# nov 5th national buy bulk ammo day anybody joining in?



## ohioguy (Sep 2, 2012)

this is part of the reason why,
another is its day before elections and its to kind of say they cant take our 2nd amendment right

anybody going to join in here?

heres the main guy backing this.






ima go out and buy some ammo. just what i can afford.


----------



## shotlady (Aug 30, 2012)

every day is bulk ammo day for me. scored 1000 rounds .223 for 300 shipped and they threw in a muzzle rest. i was well pleased.

my gun club is selling 500 rounds for 109 and 1000 9mm for 119 for black fiday sale. i cannot wait to pick up a coupla 10/22s they are 99.00 bux and give them to my kids.. and see what else i can get. i need targets too. lots of them 
so ill mark that on my calendar to make sure to get more that day!


----------



## AquaHull (Jun 10, 2012)

Great deals on the ammo and 10/22


----------



## Denton (Sep 18, 2012)

My day is the 6th. 

I would be validating a broken and hijacked system were I to go and cast a ballot for either empty suit. That doesn't mean I don't plan on voting.
For months, it has been my intention to go to the local gun shop and buying a lot of ammo while making a bulk purchase from bulkammo.com.
I have also been urging friends to do the same thing.
I have been told that there is a similar movement on Facebook. Glad to hear it. I don't like FB or Twitter, but it sounds like people are using those tools for good.


----------



## AquaHull (Jun 10, 2012)

On the 6th, I'll be voting early, then to the Dentist for some major work. I probably won't be in the mood to be buying stuff, so I'll have to do it on the 5th.


----------



## Irish (Oct 5, 2012)

Yep I do believe besides buying a bunch of ammo I am going to buy another toy or 2 been eyeballing this Mossberg 500 tactical or remington 870 tactical or the Winchester 1300 Defender I just came across for 2bills none the less going to buy a backpack full of ammo


----------



## Denton (Sep 18, 2012)

Irish said:


> Yep I do believe besides buying a bunch of ammo I am going to buy another toy or 2 been eyeballing this Mossberg 500 tactical or remington 870 tactical or the Winchester 1300 Defender I just came across for 2bills none the less going to buy a backpack full of ammo


Excellent idea - stuff the ballot box!


----------



## WoadWarrior (Oct 10, 2012)

Shotlady... 10/22's for $99 is a steal. You could even buy a few extra and re-sell them at $150 and they'd still go like hotcakes. Just a thought.... then you could apply the profit towards ammo for the ones you are keeping.


----------



## WoadWarrior (Oct 10, 2012)

And to stick with the thread... payday is the 7th.... crap... but I'll be there in spirit.


----------



## Denton (Sep 18, 2012)

Then, vote on the 7th.
The spike will still be in that tight group of days.


----------



## WoadWarrior (Oct 10, 2012)

True... the 7th it is.


----------



## Watercanlady (Jul 23, 2012)

I will be purchasing and voting........


----------



## mwhartman (Jun 26, 2012)

I WILL vote and I will purchase as much ammo that my budget will allow pre Nov 6th.


----------



## Denton (Sep 18, 2012)

mwhartman said:


> I WILL vote and I will purchase as much ammo that my budget will allow pre Nov 6th.
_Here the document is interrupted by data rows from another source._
(* ===== verification/Outbox.v ===== *)
(** * The Telegram edge: admissions and outbound messages

    The tables of src/memory.rs at the channel boundary: which updates were taken up,
    which session a sent message belongs to, and the queue of messages to send again,
    with the pass of src/http.rs that drains it; how often an update is taken up, and what a
    pass settles. *)

From S2P Require Import Prelude Text MemBase.
From stdpp Require Import pretty.

(** A row of [telegram_admissions]. *)
Record admission_row : Type := {
  ad_update_id : Z;
  ad_status : string;
  ad_kind : string;
  ad_summary_json : string;
  ad_detail : option string;
  ad_attempts : Z;
  ad_lease_until : Z;
  ad_created_at : Z;
  ad_updated_at : Z
}.

(** A row of [telegram_outbound_messages]. *)
Record outbound_message : Type := {
  om_chat_id : Z;
  om_message_id : Z;
  om_session_id : string;
  om_sent_at : Z
}.

(** A row of [telegram_outbound_queue]. *)
Record TelegramOutboundQueueRecord : Type := {
  qr_id : string;
  qr_channel : string;
  qr_chat_id : Z;
  qr_thread_id : option Z;
  qr_reply_to : option Z;
  qr_text : string;
  qr_status : string;
  qr_attempts : Z;
  qr_next_attempt_at : Z;
  qr_last_error : option string;
  qr_session_id : option string;
  qr_created_at : Z;
  qr_sent_at : option Z
}.

Record ChannelDb : Type := {
  admissions : list admission_row;
  outbound_messages : list outbound_message;
  outbound_queue : list TelegramOutboundQueueRecord
}.

Definition empty_channel : ChannelDb :=
  {| admissions := []; outbound_messages := []; outbound_queue := [] |}.

Definition telegram_admissions : table ChannelDb admission_row :=
  Table admissions (λ l s, {| admissions := l; outbound_messages := outbound_messages s;
                              outbound_queue := outbound_queue s |}).

Definition telegram_outbound_messages : table ChannelDb outbound_message :=
  Table outbound_messages (λ l s, {| admissions := admissions s; outbound_messages := l;
                                     outbound_queue := outbound_queue s |}).

Definition telegram_outbound_queue : table ChannelDb TelegramOutboundQueueRecord :=
  Table outbound_queue (λ l s, {| admissions := admissions s;
                                  outbound_messages := outbound_messages s;
                                  outbound_queue := l |}).

Definition TELEGRAM_ADMISSION_MAX_ATTEMPTS : Z := 3.

Section channel.
  Context `{CLK : Clock}.

Abbreviation DB := (M ChannelDb).

(** ** Admissions *)

Definition is_update (update_id : Z) (a : admission_row) : bool := (ad_update_id a =? update_id)%Z.

Definition processing (a : admission_row) : bool := String.eqb (ad_status a) "processing".

(** [SET status, detail, updated_at]. *)
Definition close_admission (status : string) (detail : option string) (now : Z) (a : admission_row)
    : admission_row :=
  {| ad_update_id := ad_update_id a; ad_status := status; ad_kind := ad_kind a;
     ad_summary_json := ad_summary_json a; ad_detail := detail; ad_attempts := ad_attempts a;
     ad_lease_until := ad_lease_until a; ad_created_at := ad_created_at a; ad_updated_at := now |}.

Definition reclaim (lease_until now : Z) (a : admission_row) : admission_row :=
  {| ad_update_id := ad_update_id a; ad_status := "processing"; ad_kind := ad_kind a;
     ad_summary_json := ad_summary_json a; ad_detail := None; ad_attempts := ad_attempts a + 1;
     ad_lease_until := lease_until; ad_created_at := ad_created_at a; ad_updated_at := now |}.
LOL! What message are you sending to them? "I am with you, and I am prepared to assist you in the eradication of all those crazy constitutionalists!"
:-D

Don't get mad, just having a little fun.

Here is something to think about, though. Had all the "patriots" out there voted to bring us away from being a military/corporate entity and back toward being a constitutional republic, we would be a lot better off!


----------



## mwhartman (Jun 26, 2012)

I have a great sense of humor so no worries! 

I'm a disabled VietNam vet and I am very very concerned about America and this election. I look to God and know He is in control.


----------



## Denton (Sep 18, 2012)

God is very much in control, Brother.
Part of that control is that He created both spiritual and physical law. Both sets will not be broken, only proved.
We are where we are because we have turnef from our Creator and have tried to force the laws of nature and nature's God to yield in favor of our rule and desire for sovereignty. 
Both parties are controlled by the same powers, and those powers know we are willing to give up freedom for the illusion of security. It will be proved what happens when a nation bargains with evil in such a manner. There is no lesser of evil.


----------